[Saved data entries]
********
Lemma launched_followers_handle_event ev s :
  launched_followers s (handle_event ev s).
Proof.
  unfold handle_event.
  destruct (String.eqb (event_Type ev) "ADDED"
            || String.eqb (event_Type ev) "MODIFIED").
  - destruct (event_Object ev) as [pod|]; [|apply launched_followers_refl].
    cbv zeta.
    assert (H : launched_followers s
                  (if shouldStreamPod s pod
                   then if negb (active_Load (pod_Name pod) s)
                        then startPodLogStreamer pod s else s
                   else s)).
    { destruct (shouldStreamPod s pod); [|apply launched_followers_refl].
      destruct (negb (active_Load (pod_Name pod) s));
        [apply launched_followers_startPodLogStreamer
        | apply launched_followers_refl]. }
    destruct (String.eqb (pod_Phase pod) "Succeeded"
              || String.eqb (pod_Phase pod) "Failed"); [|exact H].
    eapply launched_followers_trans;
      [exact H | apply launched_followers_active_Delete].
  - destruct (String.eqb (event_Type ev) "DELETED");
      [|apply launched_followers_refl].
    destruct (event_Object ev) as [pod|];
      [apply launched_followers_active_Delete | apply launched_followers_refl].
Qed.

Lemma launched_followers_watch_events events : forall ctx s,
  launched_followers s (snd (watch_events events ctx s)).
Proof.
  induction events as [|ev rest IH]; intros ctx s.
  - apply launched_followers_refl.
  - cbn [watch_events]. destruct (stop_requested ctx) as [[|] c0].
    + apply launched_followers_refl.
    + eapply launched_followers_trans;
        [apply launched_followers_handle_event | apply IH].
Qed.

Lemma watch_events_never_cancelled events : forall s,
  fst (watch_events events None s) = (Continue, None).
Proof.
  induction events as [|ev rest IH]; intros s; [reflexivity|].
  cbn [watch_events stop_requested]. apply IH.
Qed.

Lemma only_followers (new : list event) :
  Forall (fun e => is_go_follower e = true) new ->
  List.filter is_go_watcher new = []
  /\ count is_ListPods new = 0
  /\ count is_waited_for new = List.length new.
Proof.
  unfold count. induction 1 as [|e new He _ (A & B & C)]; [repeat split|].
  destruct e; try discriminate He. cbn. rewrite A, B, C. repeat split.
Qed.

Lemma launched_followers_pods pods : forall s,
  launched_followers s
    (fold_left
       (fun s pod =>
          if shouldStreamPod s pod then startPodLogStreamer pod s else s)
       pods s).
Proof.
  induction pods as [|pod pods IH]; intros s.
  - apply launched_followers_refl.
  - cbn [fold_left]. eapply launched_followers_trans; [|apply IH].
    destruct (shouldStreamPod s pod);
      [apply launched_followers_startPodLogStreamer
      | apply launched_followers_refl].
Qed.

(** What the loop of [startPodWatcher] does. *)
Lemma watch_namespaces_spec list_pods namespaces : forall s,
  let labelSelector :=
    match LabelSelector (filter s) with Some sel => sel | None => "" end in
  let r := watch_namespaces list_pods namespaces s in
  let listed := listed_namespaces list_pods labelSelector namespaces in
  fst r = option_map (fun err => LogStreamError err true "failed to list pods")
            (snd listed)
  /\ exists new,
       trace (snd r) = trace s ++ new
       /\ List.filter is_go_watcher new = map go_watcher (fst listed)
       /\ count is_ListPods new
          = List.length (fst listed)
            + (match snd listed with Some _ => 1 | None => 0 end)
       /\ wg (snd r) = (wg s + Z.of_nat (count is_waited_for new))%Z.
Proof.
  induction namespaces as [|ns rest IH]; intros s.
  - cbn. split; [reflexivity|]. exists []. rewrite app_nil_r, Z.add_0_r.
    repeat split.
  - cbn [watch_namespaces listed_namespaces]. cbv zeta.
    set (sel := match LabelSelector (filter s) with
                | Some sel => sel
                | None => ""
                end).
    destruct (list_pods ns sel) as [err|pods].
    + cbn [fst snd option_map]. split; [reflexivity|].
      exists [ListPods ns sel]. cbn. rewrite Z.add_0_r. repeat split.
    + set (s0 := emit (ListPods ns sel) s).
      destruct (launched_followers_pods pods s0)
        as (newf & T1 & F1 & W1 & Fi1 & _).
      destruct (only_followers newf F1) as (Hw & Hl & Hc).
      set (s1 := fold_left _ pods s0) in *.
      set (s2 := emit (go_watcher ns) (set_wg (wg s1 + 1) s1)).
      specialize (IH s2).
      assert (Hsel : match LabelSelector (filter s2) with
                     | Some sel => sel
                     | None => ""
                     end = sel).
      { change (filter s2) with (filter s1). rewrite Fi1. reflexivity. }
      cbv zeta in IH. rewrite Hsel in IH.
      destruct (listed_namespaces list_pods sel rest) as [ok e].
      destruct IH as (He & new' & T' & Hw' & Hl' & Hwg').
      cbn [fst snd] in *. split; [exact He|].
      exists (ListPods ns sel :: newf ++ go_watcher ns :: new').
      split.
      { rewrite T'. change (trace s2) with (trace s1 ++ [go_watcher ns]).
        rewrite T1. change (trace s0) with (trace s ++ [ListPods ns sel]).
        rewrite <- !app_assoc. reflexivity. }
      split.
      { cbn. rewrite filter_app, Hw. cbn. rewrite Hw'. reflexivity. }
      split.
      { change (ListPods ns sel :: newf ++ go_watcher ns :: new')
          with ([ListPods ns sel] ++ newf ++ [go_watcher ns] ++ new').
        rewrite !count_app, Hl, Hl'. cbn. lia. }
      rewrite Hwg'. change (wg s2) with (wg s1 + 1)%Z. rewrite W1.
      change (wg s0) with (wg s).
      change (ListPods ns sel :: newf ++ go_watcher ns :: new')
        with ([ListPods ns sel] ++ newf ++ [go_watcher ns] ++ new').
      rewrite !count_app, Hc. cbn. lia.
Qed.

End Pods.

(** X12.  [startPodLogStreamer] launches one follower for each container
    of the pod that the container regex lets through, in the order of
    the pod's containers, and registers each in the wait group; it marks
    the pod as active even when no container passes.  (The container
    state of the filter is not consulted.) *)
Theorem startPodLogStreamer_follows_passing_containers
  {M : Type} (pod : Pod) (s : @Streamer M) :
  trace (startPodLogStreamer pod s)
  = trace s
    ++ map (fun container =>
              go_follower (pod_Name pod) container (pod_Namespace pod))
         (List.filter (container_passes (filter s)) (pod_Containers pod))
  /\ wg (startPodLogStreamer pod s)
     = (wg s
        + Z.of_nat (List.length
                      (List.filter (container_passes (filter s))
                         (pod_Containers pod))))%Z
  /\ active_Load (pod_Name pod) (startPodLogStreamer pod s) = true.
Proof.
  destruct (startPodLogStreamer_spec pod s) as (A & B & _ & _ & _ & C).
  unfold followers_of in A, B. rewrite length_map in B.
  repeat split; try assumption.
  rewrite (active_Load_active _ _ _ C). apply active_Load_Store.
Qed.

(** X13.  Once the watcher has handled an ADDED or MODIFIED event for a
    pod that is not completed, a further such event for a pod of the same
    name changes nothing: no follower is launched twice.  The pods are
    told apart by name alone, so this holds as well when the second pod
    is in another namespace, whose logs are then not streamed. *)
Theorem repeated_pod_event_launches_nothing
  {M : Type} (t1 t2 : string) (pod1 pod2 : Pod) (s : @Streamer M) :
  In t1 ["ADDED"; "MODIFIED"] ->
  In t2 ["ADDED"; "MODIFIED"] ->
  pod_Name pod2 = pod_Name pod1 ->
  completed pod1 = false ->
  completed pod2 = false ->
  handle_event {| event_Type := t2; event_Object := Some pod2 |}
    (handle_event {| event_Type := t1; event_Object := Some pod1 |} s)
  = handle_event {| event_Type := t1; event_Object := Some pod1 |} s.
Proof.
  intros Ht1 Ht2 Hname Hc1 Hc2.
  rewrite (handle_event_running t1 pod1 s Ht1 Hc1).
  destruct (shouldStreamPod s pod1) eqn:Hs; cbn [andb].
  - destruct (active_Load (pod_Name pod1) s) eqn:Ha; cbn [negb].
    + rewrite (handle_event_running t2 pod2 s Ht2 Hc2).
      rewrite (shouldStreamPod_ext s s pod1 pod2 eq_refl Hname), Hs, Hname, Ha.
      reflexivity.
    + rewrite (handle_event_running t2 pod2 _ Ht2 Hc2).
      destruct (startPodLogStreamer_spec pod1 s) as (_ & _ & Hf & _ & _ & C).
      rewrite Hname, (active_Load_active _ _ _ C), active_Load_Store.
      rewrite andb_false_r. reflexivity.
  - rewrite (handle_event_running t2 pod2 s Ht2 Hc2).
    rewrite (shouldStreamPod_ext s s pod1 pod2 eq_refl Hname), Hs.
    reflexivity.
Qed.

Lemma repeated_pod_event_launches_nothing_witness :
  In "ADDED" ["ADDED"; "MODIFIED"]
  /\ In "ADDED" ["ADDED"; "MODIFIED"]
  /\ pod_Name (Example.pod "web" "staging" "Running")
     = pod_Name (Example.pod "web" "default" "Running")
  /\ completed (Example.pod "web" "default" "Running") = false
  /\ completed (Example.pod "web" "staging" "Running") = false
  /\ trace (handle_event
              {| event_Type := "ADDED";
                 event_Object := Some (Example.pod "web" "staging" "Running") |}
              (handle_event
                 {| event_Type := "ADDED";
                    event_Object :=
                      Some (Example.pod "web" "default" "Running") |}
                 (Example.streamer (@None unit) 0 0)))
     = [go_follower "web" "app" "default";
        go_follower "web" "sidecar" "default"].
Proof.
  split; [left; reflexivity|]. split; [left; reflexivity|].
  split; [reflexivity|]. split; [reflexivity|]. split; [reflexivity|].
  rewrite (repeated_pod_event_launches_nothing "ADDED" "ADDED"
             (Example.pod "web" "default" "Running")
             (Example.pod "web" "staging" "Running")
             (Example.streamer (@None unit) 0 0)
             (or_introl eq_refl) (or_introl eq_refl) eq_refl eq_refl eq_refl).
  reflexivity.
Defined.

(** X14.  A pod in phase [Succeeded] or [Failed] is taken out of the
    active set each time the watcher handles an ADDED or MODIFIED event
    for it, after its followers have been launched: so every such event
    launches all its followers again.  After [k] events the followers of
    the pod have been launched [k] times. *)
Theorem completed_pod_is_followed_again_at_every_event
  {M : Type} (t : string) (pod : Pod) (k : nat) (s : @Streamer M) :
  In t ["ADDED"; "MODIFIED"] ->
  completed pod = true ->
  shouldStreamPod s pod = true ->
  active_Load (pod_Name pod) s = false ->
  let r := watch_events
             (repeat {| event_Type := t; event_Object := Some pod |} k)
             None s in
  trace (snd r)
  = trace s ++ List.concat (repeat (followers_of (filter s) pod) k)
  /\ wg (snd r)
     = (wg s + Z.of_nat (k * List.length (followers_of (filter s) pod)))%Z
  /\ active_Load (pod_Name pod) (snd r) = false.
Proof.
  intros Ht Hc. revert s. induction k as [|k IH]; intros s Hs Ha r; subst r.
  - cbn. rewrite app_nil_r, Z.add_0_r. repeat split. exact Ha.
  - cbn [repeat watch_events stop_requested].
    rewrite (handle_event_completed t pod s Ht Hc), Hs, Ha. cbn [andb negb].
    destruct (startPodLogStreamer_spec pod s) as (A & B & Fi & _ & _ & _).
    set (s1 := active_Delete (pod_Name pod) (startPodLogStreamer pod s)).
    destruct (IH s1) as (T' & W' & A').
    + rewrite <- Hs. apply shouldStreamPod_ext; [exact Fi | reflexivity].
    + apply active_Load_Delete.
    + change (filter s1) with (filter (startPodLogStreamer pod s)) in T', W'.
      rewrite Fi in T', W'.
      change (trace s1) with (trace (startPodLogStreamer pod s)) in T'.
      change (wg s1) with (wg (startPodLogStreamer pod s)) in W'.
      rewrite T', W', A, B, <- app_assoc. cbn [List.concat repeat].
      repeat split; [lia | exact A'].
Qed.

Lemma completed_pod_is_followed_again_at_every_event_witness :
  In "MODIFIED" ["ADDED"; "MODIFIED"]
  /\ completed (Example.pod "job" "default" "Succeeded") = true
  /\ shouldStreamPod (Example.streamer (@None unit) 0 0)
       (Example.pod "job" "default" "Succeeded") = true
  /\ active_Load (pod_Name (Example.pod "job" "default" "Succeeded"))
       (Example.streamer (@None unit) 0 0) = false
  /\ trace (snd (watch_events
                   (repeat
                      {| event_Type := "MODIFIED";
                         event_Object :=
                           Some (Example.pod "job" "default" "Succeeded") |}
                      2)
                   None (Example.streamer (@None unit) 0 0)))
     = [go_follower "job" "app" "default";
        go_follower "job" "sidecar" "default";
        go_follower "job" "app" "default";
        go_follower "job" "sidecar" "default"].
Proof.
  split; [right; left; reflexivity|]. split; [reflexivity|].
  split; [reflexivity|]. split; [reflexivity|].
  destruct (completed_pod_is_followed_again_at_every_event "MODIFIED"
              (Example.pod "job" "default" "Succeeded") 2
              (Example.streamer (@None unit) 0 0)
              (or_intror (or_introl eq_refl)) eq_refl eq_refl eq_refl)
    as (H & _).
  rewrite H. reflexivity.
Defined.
********
* Aim of the exercise *
In the entries above, how many lines hold the word "newf"? Answer with the number only.

* Reply to the task *
7